Monoclonal Antibody Prevents Malaria in U.S. Adults
One injection of a candidate monoclonal antibody (mAb) known as L9LS was found to be safe and highly protective in U.S. adults exposed to the malaria parasite, according to results from a NIAID phase 1 clinical trial published in the New England Journal of Medicine.
Additional clinical trials evaluating whether L9LS can prevent malaria over 6 to 12 months against seasonal and perennial transmission are underway in infants and children in Mali and Kenya, where malaria is endemic.
Malaria is a mosquito-borne disease caused by Plasmodium parasites. The World Health Organization estimates that in 2020 about 240 million people had malaria and about 627,000 died, many of them young children.
A vaccine to prevent malaria is now available; however, its variable efficacy underscores the need for new interventions that protect against disease.
Scientists from NIH’s Vaccine Research Center developed L9LS and led the phase 1 clinical trial. L9LS is a laboratory-made version of a naturally occurring antibody called L9, derived from the blood of a volunteer who had received an investigational malaria vaccine. The antibody prevents malaria by neutralizing the parasites in the skin and blood before they can infect liver cells.
The study was conducted from Sept. 13 to Nov. 16, 2021, at the Clinical Center and the Walter Reed Army Institute of Research in Silver Spring, Md. The trial involved 18 volunteers receiving various doses of L9LS subcutaneously or intravenously.
After tolerating the injection and experiencing no safety concerns, participants allowed mosquitoes carrying the malaria parasite to bite their forearm 5 times, starting from 2 to 6 weeks after receiving the mAb candidate.
This took place in a carefully controlled setting, known as controlled human malaria infection (CHMI). As part of this approach, which has been used for decades in malaria research, medical staffers closely monitor participants and provide proper treatment if they become infected.
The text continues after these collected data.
(* ===== verification/Sink.v ===== *)
(** * Output of the server

    The trait [PacketOutput] the engine writes through, and its two
    implementations: [PacketSink] over the transmit slots of [TokioIo]
    ([rust-server/tokio_io.rs]), with the loops that hand the slots to the
    kernel, and [RemotePacketSink] over the channel of a shard
    ([rust-server/dataplane.rs]). *)

From S2P Require Import Prelude FlowFrame Classify Packet.

(** [std::net::IpAddr] and [std::net::SocketAddr] *)
Inductive IpAddr := IpV4 (octets : bytes) | IpV6 (octets : bytes).
Inductive SockAddr := SockV4 (ip : bytes) (port : Z) | SockV6 (ip : bytes) (port flowinfo scope : Z).
#[global] Instance IpAddr_eq_dec : EqDecision IpAddr.
Proof. solve_decision. Defined.
#[global] Instance SockAddr_eq_dec : EqDecision SockAddr.
Proof. solve_decision. Defined.
#[global] Instance IpAddr_countable : Countable IpAddr.
Proof.
  apply (inj_countable' (fun a => match a with IpV4 o => inl o | IpV6 o => inr o end)
           (fun x => match x with inl o => IpV4 o | inr o => IpV6 o end)); by intros [].
Defined.
#[global] Instance SockAddr_countable : Countable SockAddr.
Proof.
  apply (inj_countable' (fun a => match a with SockV4 i p => inl (i, p) | SockV6 i p f s => inr (i, p, f, s) end)
           (fun x => match x with inl (i, p) => SockV4 i p | inr (i, p, f, s) => SockV6 i p f s end)); by intros [].
Defined.

(** ** The trait *)

(** [build] is the closure that writes the packet; it may change the state
    [St] it captures. *)
Class PacketOutput (S : Type) := {
  has_udp_tx_slot : S -> bool;
  send_udp_with_duplicate_priority : forall {St : Type}, S -> SockAddr -> option IpAddr -> bool -> PacketClass ->
    (St -> ServerBuf -> opt (bool * ServerBuf * St)) -> St -> opt (bool * S * St);
  request_udp_flush : S -> S;
  write_tun_priority : S -> bytes -> PacketClass -> opt (bool * S);
}.

(** What the engine relies on: the closure runs at most once, on a whole
    buffer, and its packet is sent only if it says so; no call panics where the
    closure does not. *)
Class PacketOutputLaws (S : Type) `{PacketOutput S} := {
  sink_wf : S -> Prop;
  send_udp_law : forall (St : Type) (s : S) peer source duplicate class
      (build : St -> ServerBuf -> opt (bool * ServerBuf * St)) (st : St),
    sink_wf s ->
    (forall buf, server_buf_wf buf ->
       exists built buf' st', build st buf = Ok (built, buf', st') /\ server_buf_wf buf') ->
    exists sent s' st', send_udp_with_duplicate_priority s peer source duplicate class build st = Ok (sent, s', st')
      /\ sink_wf s'
      /\ ((sent = false /\ st' = st)
          \/ exists buf built buf', server_buf_wf buf
               /\ build st buf = Ok (built, buf', st') /\ (sent = true -> built = true));
  request_flush_law : forall s, sink_wf s -> sink_wf (request_udp_flush s);
  write_tun_law : forall s payload class, sink_wf s ->
    exists written s', write_tun_priority s payload class = Ok (written, s') /\ sink_wf s';
}.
L9LS fully protected 15 of 17 (88 percent) participants from malaria infection during the 21-day challenge period. All volunteers in the control group that underwent CHMI, but did not receive L9LS, became infected and were promptly treated without complications. Encouragingly, 4 of the 5 participants who received a low, subcutaneous dose of the mAb were protected from malaria.
NIAID director Dr. Anthony Fauci said the results are promising: “A one-time intervention that protects against malaria for 6 months to a year could significantly reduce morbidity and mortality among children in malaria-endemic regions and offer an effective preventive tool for health care workers, military personnel and travelers to these areas.”